Borders Against Viruses

Commentary

March 24, 2020

By Lew Jan Olowski

The world will defeat coronavirus, thanks largely to border enforcement.

Just as social distancing works in your community—reducing opportunities for the virus to jump from person to person—so does social distancing work at the border.

President Trump imposed social distancing against the novel coronavirus disease from China, Covid-19, weeks before it even had a name, and before it even killed one person outside China.

In January, Trump ordered a travel ban prohibiting any foreigner who was recently in China from entering the United States. Otherwise, tens of thousands per day would have flooded in from China directly, and indirectly from China via other countries.

Trump’s decision saved American lives. Border enforcement delayed Covid-19 outbreaks. The first known death in the United States did not occur until a month after Trump’s ban.

Against a disease that grows exponentially, time is a priceless resource. All the money in the world cannot purchase it. Border enforcement can.

With weeks of extra time, consumers consolidated supplies. Producers predicted demand. Scientists studied solutions. Time gave America a margin-of-error, even allowing a mulligan for the Centers for Disease Control and Prevention when its Covid-19 testing kits failed.

Summertime heat and humidity might contain Covid-19. Drugs may stop it. Whenever that happens, no matter the casualties Covid-19 ultimately inflicts, countless more Americans would have suffered if border enforcement had not shortened Covid-19’s lethal window of opportunity.

Of course, border enforcement could have been stricter. More travelers could have been temperature-screened and scrutinized. Travelers from coronavirus-infected countries could have been banned sooner.

Let he who would have protected the border more aggressively cast the first stone.

Instead, many politicians criticized border enforcement as too severe. The day before Trump banned travelers from China, they called the policy stigmatic and discriminatory. The day Trump announced the ban, he was accused of xenophobia.

Even in February, Congress focused on an impeachment show trial instead of strengthening the border against Covid-19. They libeled Trump as the greater threat to national security.

Then the Trump administration warned of Covid-19’s imminent outbreak and asked Congress to appropriate billions in emergency funds to prepare for it.

But when Trump shut the border, one representative said it “probably doesn’t make sense” and could “create prejudices.” Another said it will “stoke racist and discriminatory responses.” Even now, Congress is pushing a “NO BAN Act” to thwart Trump’s travel bans.

Some anti-borders politicians would sacrifice their compatriots for tokenism and partisanship.

Others reversed themselves. They now follow Trump.

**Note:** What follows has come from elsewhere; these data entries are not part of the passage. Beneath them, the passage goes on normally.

Definition inputRequest (ticket csrf : jstr) (i : DesktopInput) : HttpRequest := {|
  http_url := js "/v1/computer/input?ticket=" ++ ticket; http_method := js "POST";
  http_headers := jsonHeaders csrf; http_body := Some (stringify (inputJSON i)) |}.

Definition sendInput (x : DesktopEnv) (i : DesktopInput) (d : Desktop) : proc Desktop unit :=
  match inputTicket x d with
  | None => skip
  | Some ticket =>
      match encodeURIComponent ticket, desktopCookie csrf_cookie with
      | Some ticket, Some csrf =>
          response ← fetch (inputRequest ticket csrf i);
          if hr_ok response then skip
          else
            setState (setNotice (Some (js (if (hr_status response =? 409)%Z
              then "Desktop control changed. Reconnecting authority before accepting input."
              else "Desktop input was rejected."))));;
            refetch ["control"%string; "input-ticket"%string]
      | _, _ => throw uriError
      end
  end.

(** The pointer, and the rectangle of the element it is over. *)
Record PointerAt : Type := {
  pt_clientX : Q; pt_clientY : Q;
  pt_left : Q; pt_top : Q; pt_width : Q; pt_height : Q;
}.
(* ===== verification/NativeAppsProps.v ===== *)
(** * What the native applications show

    Claims about [NativeApps]: accepted models decode, every piece on screen is backed by
    the model and its sources, links lead to web addresses only, and no field is left out
    unless its label is used twice. *)
From stdpp Require Import base sets list strings.
From Stdlib Require Import ZArith NArith.
From S2P Require Import Prelude JsString JsValue JsArray Regex Catalog Protocol Display Envelope.
From S2P Require Import Events EventsFacts Store EventsProps TuiFormat TuiApp Async Computer NativeApps.

(** ** Decoding accepted models *)

Definition safeText (s : jstr) : Prop := displayTextIsSafe s displayTextMaximum = true.

(** A datum of an accepted model: a safe text with a known truth and with sources that are
    recorded.  Its labels and columns are safe texts too; the label of a block may be
    empty. *)
Definition okDatum (n : Z) (d : DisplayDatum) : Prop :=
  safeText (dt_value d) ∧ dt_truth d ∈ map js displayTruths ∧ dt_sources d ≠ [] ∧
  Forall (λ z, (0 ≤ z < n)%Z) (dt_sources d).
Definition okField (n : Z) (f : DisplayField) : Prop := safeText (fl_label f) ∧ okDatum n (fl_value f).
Definition okItem (n : Z) (i : DisplayItem) : Prop := Forall (okField n) (it_fields i).
Definition okBlock (n : Z) (b : DisplayBlock) : Prop :=
  from_option (okDatum n) True (bk_content b) ∧ Forall (okField n) (default [] (bk_fields b)) ∧
  Forall (okItem n) (default [] (bk_items b)) ∧ Forall (Forall (okDatum n)) (default [] (bk_rows b)) ∧
  from_option (λ l, l = [] ∨ safeText l) True (bk_label b) ∧ Forall safeText (default [] (bk_columns b)) ∧
  bk_kind b ∈ map js displayBlockKinds.
Definition okModel (n : Z) (m : DisplayModel) : Prop :=
  okDatum n (dm_title m) ∧ Forall (okField n) (default [] (dm_fields m)) ∧
  Forall (okBlock n) (default [] (dm_blocks m)).
(** ** Examples *)

Definition request0 : MediaRequest := {|
  mr_kind := Upscale; mr_prompt := None; mr_negative_prompt := None; mr_model := None; mr_sampler := None;
  mr_width := None; mr_height := None; mr_steps := None; mr_guidance := None; mr_seed := num_of_Z (-1);
  mr_image_count := None; mr_strength := None; mr_frames := None; mr_fps := None; mr_scale := Some (num_of_Z 4);
  mr_resize_mode := None; mr_has_image := true; mr_has_mask := false; mr_has_face := false |}.
Definition job0 : MediaJob := {|
  mj_id := js "j1"; mj_kind := Upscale; mj_status := MediaSucceeded; mj_provider := js "Novita"; mj_progress := 100;
  mj_error := None; mj_request := request0; mj_assets := []; mj_created_at := []; mj_updated_at := [] |}.
Definition form0 : StudioForm := setSource SourceSlot (js "AAAA") (js "cat.png") (setNumber Scale (num_of_Z 4) (defaultForm Upscale)).
Definition photo : File := {| fl_name := js "cat.png"; fl_type := js "image/png"; fl_size := 3 |}.
Definition bytes0 : File → jstr := λ _, js "AAAA".

(** A server with one finished job and a configured provider. *)
Definition mediaServer : oracle := λ c,
  match c with
  | Fetch r => inr {| hr_status := 200; hr_json := Some (JObj [(js "id", JStr (js "j2"))]) |}
  | ReadDataURL f => inr (dataURL bytes0 f)
  | Refetch _ => inr ()
  | _ => inl (mkError (js "not answered"))
  end.
#[local] Abbreviation media_handler :=
  (mediaHandler Some [] (λ _, {| mp_configured := true; mp_provider := js "Novita"; mp_message := [] |}) (λ _, [job0])).

(** The job list is loaded and the job's deletion armed. *)
Definition armed : list (input MediaInput) := [Act JobsFetched; Settled 0 mediaServer; Act MediaDeletePressed].

Lemma media_deletion_is_armed_witness :
  ∃ w out w' out' e, runs media_handler initialMedia armed w out ∧
    perform media_handler (Act MediaDeletePressed) w = Some (w', out') ∧ e ∈ out' ∧
    originates media_handler deletePressed initialMedia armed (js "j1").
Proof.
  assert (option_map (λ r, selected (here r.1)) (play media_handler armed (at_start initialMedia) []) = Some (Some job0))
    as Hj by (vm_compute; reflexivity).
  destruct (play media_handler armed (at_start initialMedia) []) as [[w out]|] eqn:Hp; [|discriminate Hj].
  apply (inj Some) in Hj. cbn [fst] in Hj.
  assert (option_map (λ r, snd <$> perform media_handler (Act MediaDeletePressed) r.1)
            (play media_handler armed (at_start initialMedia) []) =
          Some (Some [Issued (Fetch (mediaRequest (js "/v1/media/jobs/j1") "DELETE" [] None None))]))
    as Hx by (vm_compute; reflexivity). rewrite Hp in Hx. apply (inj Some) in Hx. cbn [fst] in Hx.
  destruct (perform media_handler (Act MediaDeletePressed) w) as [[w' out']|] eqn:Hpx; [|done].
  apply (inj Some) in Hx. cbn [snd] in Hx. apply play_reaches in Hp.
  exists w, out, w', out', (Issued (Fetch (mediaRequest (js "/v1/media/jobs/j1") "DELETE" [] None None))).
  assert (Issued (Fetch (mediaRequest (js "/v1/media/jobs/j1") "DELETE" [] None None)) ∈ out') as He
    by (rewrite Hx; apply list_elem_of_here).
  split; [exact Hp|]. split; [exact Hpx|]. split; [exact He|].
  destruct (media_deletion_is_armed _ _ _ _ _ _ _ _ _ _ _ Hp Hpx He eq_refl) as (_ & j & csrf & Hs & _ & _ & _ & Ho).
  rewrite Hj in Hs. apply (inj Some) in Hs. subst j. exact Ho.
Defined.

(** A source image is chosen, a prompt written and the form submitted. *)
Definition generating : list (input MediaInput) :=
  [Act StatusFetched; Settled 0 mediaServer; Act (WorkflowPressed ImageToImage); Act (ImageChosen SourceSlot photo);
   Settled 0 mediaServer; Act (TextTyped Prompt (js "sunset")); Act (MediaSubmitted (js "k1"))].

Lemma generations_are_valid_witness :
  ∃ w out, runs media_handler initialMedia generating w out ∧ existsb (λ e, match e with Issued c => isGeneration c | _ => false end) out = true ∧
           Forall (λ e, isPost e → ∃ s key csrf,
             e = Issued (Fetch (mediaRequest jobsPath "POST" csrf (Some key) (Some (formJSON s))))) out.
Proof.
  assert (option_map (λ r, existsb (λ e, match e with Issued c => isGeneration c | _ => false end) r.2)
            (play media_handler generating (at_start initialMedia) []) = Some true) as Hl by (vm_compute; reflexivity).
  destruct (play media_handler generating (at_start initialMedia) []) as [[w out]|] eqn:Hp; [|discriminate Hl].
  apply (inj Some) in Hl. apply play_reaches in Hp.
  exists w, out. split; [exact Hp|]. split; [exact Hl|].
  eapply Forall_impl; [apply (generations_are_valid _ _ _ _ bytes0 _ _ _ Hp)|].
  - unfold generating. repeat (apply Forall_cons_2 || apply Forall_nil_2); cbn [allowed]; try exact Logic.I;
      intros []; cbn [dataURLs mediaServer]; done.
  - intros e He Hpost. destruct (He Hpost) as (s & key & csrf & Hs & _). by exists s, key, csrf.
Defined.
(* ===== verification/OfficeProps.v ===== *)
(** * What the office studio guarantees

    Claims about [Office]: which requests change documents, how the first load ends, what
    opening a document does, the permissions of the editor's frame, the life of the
    editors, and two faults: an answer that opens the wrong document, and an editor script
    that is never tried again. *)
From stdpp Require Import base sets list strings.
From Stdlib Require Import ZArith NArith.
From S2P Require Import Prelude JsString JsValue JsArray Regex Catalog Protocol Display Envelope.
From S2P Require Import Events EventsFacts Store EventsProps LocalClient Client ClientProps Operator TuiFormat TuiApp.
From S2P Require Import Async Computer Sessions Media Office.

(** ** Permissions of the editor's frame *)

(** The permissions a list names. *)
Definition permissionsOf (value : jstr) : list jstr :=
  List.filter (λ p, negb (jeqb p [])) (map trim (splitOn 59 value)).

Lemma distinct_spec l seen :
  NoDup seen → NoDup (distinct l seen) ∧ ∀ x, x ∈ distinct l seen ↔ x ∈ l ∨ x ∈ seen.
Proof.
  revert seen. induction l as [|y l IH]; intros seen Hs; cbn [distinct]; [set_solver|].
  case_bool_decide as Hy; [destruct (IH seen Hs) as [H1 H2]; set_solver|].
  destruct (IH (seen ++ [y])) as [H1 H2]; [|set_solver].
  apply NoDup_app. split_and!; [done|set_solver|apply NoDup_singleton].
Qed.

(** A list that repeats nothing is kept as it is. *)
Lemma distinct_fixed l seen : NoDup (seen ++ l) → distinct l seen = seen ++ l.
Proof.
  revert seen. induction l as [|x l IH]; intros seen Hn; cbn [distinct]; [by rewrite app_nil_r|].
  rewrite bool_decide_false, IH; rewrite <- ?app_assoc; [done|done|].
  apply NoDup_app in Hn. set_solver.
Qed.

(** Adding what is there adds nothing. *)
Lemma distinct_snoc l x seen : x ∈ l → distinct (l ++ [x]) seen = distinct l seen.
Proof.
  assert (∀ k seen, x ∈ seen → distinct (k ++ [x]) seen = distinct k seen) as Hin.
  { induction k as [|y k IH]; intros s Hs; cbn [app distinct]; [by rewrite bool_decide_true|].
    apply IH. case_bool_decide; set_solver. }
  revert seen. induction l as [|y l IH]; intros seen; [by intros ?%not_elem_of_nil|].
  cbn [app distinct]. intros [->|Hl]%elem_of_cons; [|by apply IH]. apply Hin. case_bool_decide; set_solver.
Qed.

Lemma permissionsOf_clean value :
  Forall (λ w, (59%N ∉ w) ∧ trim w = w) (permissionsOf value) ∧ Forall (λ w, w ≠ []) (permissionsOf value).
Proof.
  unfold permissionsOf. split; apply Forall_forall; intros w Hw; apply list_elem_of_In, filter_In in Hw as [Hw Hne].
  - apply in_map_iff in Hw as (v & <- & Hv%list_elem_of_In). split; [|apply trim_trim].
    apply trim_notin. by apply (proj1 (Forall_forall _ _) (splitOn_notin 59 value)).
  - intros ->. done.
Qed.

Lemma filter_all {A} (f : A → bool) l : Forall (λ x, f x = true) l → List.filter f l = l.
Proof. induction 1 as [|x l Hx _ IH]; [done|]. cbn. by rewrite Hx, IH. Qed.

(** The permissions the frame ends with are the given ones, each once and in their order,
    and [unload]; granting them again changes nothing. *)
Theorem unload_permission_is_added (value : jstr) :
  permissionsOf (permissionsWithUnload value) = distinct (permissionsOf value ++ [js "unload"]) [] ∧
  NoDup (permissionsOf (permissionsWithUnload value)) ∧
  (∀ p, p ∈ permissionsOf (permissionsWithUnload value) ↔ p ∈ permissionsOf value ∨ p = js "unload") ∧
  permissionsWithUnload (permissionsWithUnload value) = permissionsWithUnload value.
Proof.
  set (ps := distinct (permissionsOf value ++ [js "unload"]) []).
  destruct (distinct_spec (permissionsOf value ++ [js "unload"]) [] NoDup_nil_2) as [Hnd Hps]. fold ps in Hnd, Hps.
  assert (∀ p, p ∈ ps ↔ p ∈ permissionsOf value ∨ p = js "unload") as Hin by (intros p; rewrite Hps; set_solver).
  destruct (permissionsOf_clean value) as [Hc Hne]. rewrite Forall_forall in Hc, Hne.
  assert (permissionsOf (permissionsWithUnload value) = ps) as He.
  { unfold permissionsOf at 1, permissionsWithUnload. fold (permissionsOf value). fold ps. rewrite join_pieces.
    - apply filter_all, Forall_forall. intros p [Hp| ->]%Hin; [|reflexivity].
      unfold jeqb. by rewrite bool_decide_false by (by apply Hne).
    - apply Forall_forall. intros p [Hp| ->]%Hin; [by apply Hc|]. split; [|reflexivity]. by apply indexOf_None.
    - intros H. assert (js "unload" ∈ ps) as Hu by (apply Hin; by right). rewrite H in Hu. by apply not_elem_of_nil in Hu. }
  split_and!; [done|by rewrite He|by rewrite He|].
  unfold permissionsWithUnload at 1. fold (permissionsOf (permissionsWithUnload value)). rewrite He.
  rewrite distinct_snoc by (apply Hin; by right). rewrite distinct_fixed by done. reflexivity.
Qed.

Canadian Prime Minister Justin Trudeau banned travelers from all countries, exempting only diplomats and Americans. German Chancellor Angela Merkel banned everyone, except German citizens and workers. The European Union banned all nonessential visitors. More than a dozen countries on every continent announced travel bans this past weekend.

Addressing the Conservative Political Action Conference (CPAC), Ken Cuccinelli of the U.S. Department of Homeland Security described Trump’s “Citizens First” agenda of “common sense” immigration policy. Cuccinelli warned Covid-19 might overwhelm an under-resourced border, predicting Mexico’s “inevitable” outbreak by a month. Trump might soon seal the U.S.-Mexico border.

Common sense requires social distancing at the border against socially-transmitted diseases.

Covid-19 is not the last of its kind. It is not even the first. The Covid-19 virus is classified as SARS-Cov-2, named after SARS (Severe Acute Respiratory Syndrome): another novel coronavirus from China that caused an intercontinental pandemic. Covid-19 is merely a sequel.

Never-before-seen diseases will keep coming from developing countries simply because people exploit wilderness frontiers. Cultivating wild species risks zoonotic viral outbreaks: diseases that migrate from animals to humans. This occurs less in the urbanized United States.

Common sense requires immigration policy to protect national security in other ways, too. Criminal aliens deserve deportation, not sanctuary. Immigrants should finance their own health care and living expenses rather than taking advantage of taxpayer-funded welfare programs.

Common sense should govern cross-border trade. Free trade is not a suicide pact. Cargo, like people, can be a disease vector. And when pandemics are “Made In China,” then emergency supplies must be “Made In U.S.A.”

Accordingly, the World Trade Organization permits any country’s “action which it considers necessary for the protection of its essential security interests … in time of war or other emergency in international relations.”

A global pandemic is by definition an “emergency in international relations” proving the necessity of an America First economic strategy.

We can kill pandemics. Common sense is all it takes.

Lew Jan Olowski is staff counsel at the Immigration Reform Law Institute, a public interest law firm working to defend the rights and interests of the American people from the negative effects of illegal migration.

Also published at: Lew J. Olowski, Borders Against Viruses, The Epoch Times, March 24, 2020.